Adagrasib

Clinical data
- Trade names: Krazati
- Other names: MRTX-849
- AHFS/Drugs.com: Monograph
- MedlinePlus: a623003
- License data: US DailyMed: Adagrasib;
- Routes of administration: By mouth
- Drug class: Antineoplastic agent
- ATC code: L01XX77 (WHO) ;

Legal status
- Legal status: US: ℞-only; EU: Rx-only;

Identifiers
- IUPAC name {(2S)-4-[7-(8-chloronaphthalen-1-yl)-2-{[(2S)-1methylpyrrolidin-2-yl]methoxy}-5,6,7,8tetrahydropyrido[3,4-d]pyrimidin-4-yl]-1-(2-fluoroprop2-enoyl)piperazin-2-yl}acetonitrile;
- CAS Number: 2326521-71-3;
- PubChem CID: 138611145;
- DrugBank: DB15568;
- UNII: 8EOO6HQF8Y;
- KEGG: D12301;
- CompTox Dashboard (EPA): DTXSID801336759 ;
- ECHA InfoCard: 100.329.928

Chemical and physical data
- Formula: C_{32}H_{35}ClFN_{7}O_{2}
- Molar mass: 604.13 g·mol^{−1}
- 3D model (JSmol): Interactive image;
- SMILES CN1CCC[C@H]1COC2=NC3=C(CCN(C3)C4=CC=CC5=C4C(=CC=C5)Cl)C(=N2)N6CCN([C@H](C6)CC#N)C(=O)C(=C)F;
- InChI InChI=1S/C32H35ClFN7O2/c1-21(34)31(42)41-17-16-40(18-23(41)11-13-35)30-25-12-15-39(28-10-4-7-22-6-3-9-26(33)29(22)28)19-27(25)36-32(37-30)43-20-24-8-5-14-38(24)2/h3-4,6-7,9-10,23-24H,1,5,8,11-12,14-20H2,2H3/t23-,24-/m0/s1; Key:PEMUGDMSUDYLHU-ZEQRLZLVSA-N;

= Adagrasib =

Medication

Adagrasib, sold under the brand name Krazati, is an anticancer medication used to treat non-small cell lung cancer. Adagrasib is an inhibitor of G12C mutated KRAS GTPase. It is taken by mouth. It is being developed by Mirati Therapeutics.
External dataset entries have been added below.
(* ===== verification/Prelude.v ===== *)
(** * JOS (mit-6.828/lab): a verification library of its kernel, file system and user library

    JOS is a small exokernel-style operating system in C.  The kernel ([kern/]) multiplexes
    pages, environments (processes) and messages; everything else is user mode: the library
    ([lib/]) with system call stubs, copy-on-write fork, descriptors and pipes, and the file
    server ([fs/]), an environment that serves files over messages.  [fs/fsformat.c] builds
    the disk on a host.  This library models those parts as executable definitions under
    the C names and proves what makes them correct.  Paths are relative to
    [src/mit-6.828/lab/].

    ** Conventions

    - A C integer is a [Z]; what can wrap is written out with [w32], [s32] and so on (this
      file).  Memory is a finite map from addresses to bytes (Mem.v); a pointer is an
      address.  C structures are records, and an array of structures is a map by index.
    - Kernel code is a function in the monad [K] over the state [kst] (KState.v): it returns,
      or ends in one of the exits ([env_run] to user mode, panic, a fault in the kernel, a
      dead loop, [Undefined] for behaviour C leaves open).  User code that runs on the
      kernel (User.v) is in a monad over the kernel's state, a program being resumed by
      [trap].  The file server, the descriptor layer and [fsformat] are in the monad
      [U S] over their own state (UState.v): return, panic, stop.
    - Loops the C text bounds are structural on that bound; the others carry fuel.  The fuel
      is part of a definition, so that each runs in [vm_compute]; running out of it is an
      outcome of its own, different from every return, and the theorems that say what is
      returned exclude it.  [kwhile] has fuel for the address space ([page_fuel],
      [printf_fuel]); [search_fuel] is two rounds per stab; [openfile_alloc] and [fd_alloc]
      have one round per slot; [malloc_scan] two rounds of the arena and one of the address
      space; the console's loops take the number of bytes that can arrive during a call,
      [readline] the number of characters typed, and [umain] the number of lines; the loops
      of Sh have a round per character of the longest line; [file_read] one per block of a 32-bit size;
      [readn] one per byte asked for, since a read that returns less than one byte ends it;
      the string loops of Spawn take their fuel as an argument, which SpawnThms bounds.
    - Devices are not under [src/]: console, network card, clock and disk are operations of a
      class ([Devices], [TrapDevices], [Disk], [PcDevices], [PhysMem]); the linker's symbols
      are [StabSection] and [KernelSymbols].  The theorems hold for every instance; the
      samples give concrete ones.

    ** Files

    - Shared: Prelude (integers, list and option lemmas, record update, tactics, hint
      databases), Mem, Mmu ([inc/mmu.h], [inc/memlayout.h]), CString ([lib/string.c]),
      Printf ([lib/printfmt.c], the [printf.c] files).  LibThms: the routines against lists
      of bytes, numbers printed and read back.
    - Pages: Pmap ([kern/pmap.c]: [page_alloc], [pgdir_walk], [page_insert], [page_remove],
      [user_mem_check] ...).  VmInv gives every physical page a role (free, directory, page
      table, user page) and [vm_inv] ties the roles to free list, directories and reference
      counts; VmSpec describes the operations by what they do to address spaces ([umap]);
      VmLife a page's changes of role.  KernelThms: insert, remove, check.
    - Environments: Environ, Sched ([kern/env.c], [kern/sched.c]); EnvInv adds the environment
      table to the invariant ([sys_inv]), EnvFree is [env_free], SchedSpec the round-robin
      order.  EnvThms: allocation, destruction, [envid2env], fairness, reuse of identifiers.
    - System calls and traps: Syscall, Trap ([kern/syscall.c], [kern/trap.c],
      [kern/time.c]); UserMem, SysSpec.  SysThms: [syscall_safe] (no call but
      [sys_exec] and those of the devices breaks the invariants, panics, loops or faults,
      except that [sys_cputs] reads one byte too far), and the page calls on every branch; IpcThms: messages,
      [sys_exofork], [env_destroy].  BootThms: the free list at boot, the big lock, the clock.
    - User mode: User ([lib/syscall.c], loads and stores through the MMU), UserSpec, UserVm,
      UserEnv, UserPage (a page staged at a temporary address and handed over);
      Fork ([lib/fork.c], [lib/sfork.c], [lib/pgfault.c]), ForkSpec,
      Pgfault, ForkRun.  ForkThms: [fork] gives the child a copy-on-write copy of
      its parent and a write fault gives a private page, with the system calls carried out
      by the kernel of the model, not by a specification of it.
    - Spawning: Spawn ([lib/spawn.c]; files are operations of the class [Library]), SpawnStack
      ([init_stack], the stack page as a function of the arguments), SpawnRun
      ([copy_shared_pages] and the rest).  SpawnThms: the child as it is before its segments
      are loaded, that is, its shared pages, stack, arguments and trap frame, on the same
      kernel, errors included.
    - The file system: Fs ([fs/bc.c], [fs/fs.c], [fs/ide.c]); FsInv: [sees s v n], server
      state [s] shows a disk of [n] blocks with contents [v], which makes the cache
      disappear; FsSpec, FsFile, FsRead, FsDir: each operation as a function of the
      contents; FsFrame: more free memory changes nothing (the class [Framed]).  FsThms.
    - The disk image: Fsformat ([fs/fsformat.c]), FsformatSpec, FsformatImage,
      FsformatView.  FsformatThms: files formatted by one program are read
      back by the other, the first of each base name.
    - The file server's loop: Serve ([fs/serv.c], [lib/pageref.c], [ipc_send]); ServeSpec ([serv_inv],
      the open-file table), ServeRun (each handler).  ServeThms: clients that seek, share and
      close as steps interleaved with the server's turns, [serve_safe] on every state they
      reach; what the kernel answers to a reply is an argument of the turn.
    - Descriptors: Client ([lib/fd.c], [lib/file.c]), ClientSpec ([cl_inv]).  ClientThms:
      [open], [readn], [close] down to the bytes on the disk.
    - Concurrency: Spinlock ([kern/spinlock.c] one memory access at a time, any number of
      processors), Pipe ([lib/pipe.c], reader and writer interleaved).
    - The network card: E1000 ([kern/e1000.c] one access to the shared rings at a time, and
      the card's documented moves), E1000Thms: packets go through unchanged and in order, and
      a ring that was filled to the last descriptor is stuck.
    - Debug information: Kdebug ([kern/kdebug.c]), KdebugThms: the binary search ends on any
      table and brackets the address, or a later one it has gone on to, on a sorted one.
    - The console: Console ([kern/console.c], [kern/picirq.c]) over any ports and video
      memory.  ConsoleThms: the screen is a window on an endless tape ([tty]), and the input
      ring hands out what the keyboard and the serial line sent, with the keyboard's bits
      of state read as the modifiers held and the locks set ([kbd]).
    - The monitor: Monitor ([lib/readline.c], [kern/monitor.c]) over the class [Terminal].
      MonitorThms: the line editor and the word splitter as functions on lists, proved from
      the laws [TerminalOk]; the console of Console has them, and [console_line_correct] goes
      from scan codes to the command that is called.
    - The allocator: Malloc ([lib/malloc.c]) over a page table and memory.  MallocThms:
      [heap_inv], and [heap_safe] on every state that a program reaches with [malloc],
      [free] and stores to its chunks.
    - The shell: Args ([lib/args.c], on an argument array in memory, against a parser on
      lists), Sh ([user/sh.c] over the class [ShellWorld], what it asks of the library),
      ShSpec (a line as tokens, tokens as calls), ShThms: [runcmd] makes exactly the calls
      of its line, and [umain], with its flags, does so for every line.
    - Samples, ForkThms, FsSample, ServeSample hold concrete states in which the
      invariants are proved, for the instances that follow the theorems; Defects has
      concrete runs in which the code departs from its documentation.

    ** What is not modelled, and why

    - Boot: [boot/], [kern/init.c], [kern/mpconfig.c], [kern/lapic.c] and the assembly files
      program the processor and devices; [mem_init] and the IDT are set up before the
      state of the model exists.
    - The other device drivers ([kern/pci.c], the port side of [fs/ide.c]): register
      programming.  The kernel model has the interface of the console and the card, not
      Console and E1000 themselves.
    - [Malloc]'s two system calls are functions of the address space, as IpcThms and SysThms
      show the kernel's to be; it does not run on the machine of User.
    - The shell's calls ([spawn], [pipe], [dup], ...) are the interface [ShellWorld]; a
      string is passed as the bytes at its address.  With [-d] it prints more, which the
      model does and the theorems leave aside.
    - Messages between the library and the server (Client): a request and its reply are one
      turn of the server; that the kernel's IPC carries a message is IpcThms.  [dup] maps
      pages at addresses this model does not have.
    - [mon_backtrace] ([kern/monitor.c]) walks the stack it runs on, which the model of a
      command does not have; it is an argument of [commands].
    - [lib/spawn.c] is modelled whole, but the theorems stop before its segments are
      loaded: they come from files, which are an interface there.  [lib/exec.c] is a call
      of [sys_exec], which Trap has.  Sockets ([lib/sockets.c],
      [lib/nsipc.c]) and [net/] are glue around [net/lwip], third-party code.  The programs
      of [user/] other than the shell are tests of the library.  [6.858-2012FA] is another
      course's web server.
    - Instruction-level timing: kernel code runs with the big lock held, so a system call is
      one step; Spinlock justifies the lock itself. *)

From stdpp Require Export base numbers list gmap strings fin_maps.
From Stdlib Require Export ZArith Lia.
The most common adverse reactions include diarrhea, nausea, fatigue, vomiting, musculoskeletal pain, hepatotoxicity, renal impairment, dyspnea, edema, decreased appetite, cough, pneumonia, dizziness, constipation, abdominal pain, and QTc interval prolongation. The most common laboratory abnormalities include decreased lymphocytes, increased aspartate aminotransferase, decreased sodium, decreased hemoglobin, increased creatinine, decreased albumin, increased alanine aminotransferase, increased lipase, decreased platelets, decreased magnesium, and decreased potassium.

It was approved for medical use in the United States in December 2022 for lung cancer and together with cetuximab in 2024 for colorectal cancer.

== Medical uses ==
Adagrasib is indicated for the treatment of adults with KRAS G12C-mutated locally advanced or metastatic non-small cell lung cancer, as determined by an FDA approved test, who have received at least one prior systemic therapy.

In June 2024, the US FDA granted accelerated approval to adagrasib plus cetuximab for adults with KRAS G12C-mutated locally advanced or metastatic colorectal cancer, as determined by an FDA-approved test, who have received prior treatment with fluoropyrimidine-, oxaliplatin-, and irinotecan-based chemotherapy.

== History ==
Approval by the US Food and Drug Administration (FDA) was based on KRYSTAL-1, a multicenter, single-arm, open-label clinical trial (NCT03785249) which included participants with locally advanced or metastatic non-small cell lung cancer with KRAS G12C mutations. Efficacy was evaluated in 112 participants whose disease has progressed on or after platinum-based chemotherapy and an immune checkpoint inhibitor, given either concurrently or sequentially.

The FDA granted the application for adagrasib fast-track, breakthrough therapy, and orphan drug designations.

== Society and culture ==
=== Legal status ===
In November 2023, the Committee for Medicinal Products for Human Use of the European Medicines Agency, following a re-examination procedure, adopted a positive opinion recommending the granting of a conditional marketing authorization for the medicinal product Krazati, intended for the treatment of people with KRAS G12C mutation non-small cell lung cancer. The applicant for this medicinal product is Mirati Therapeutics B.V.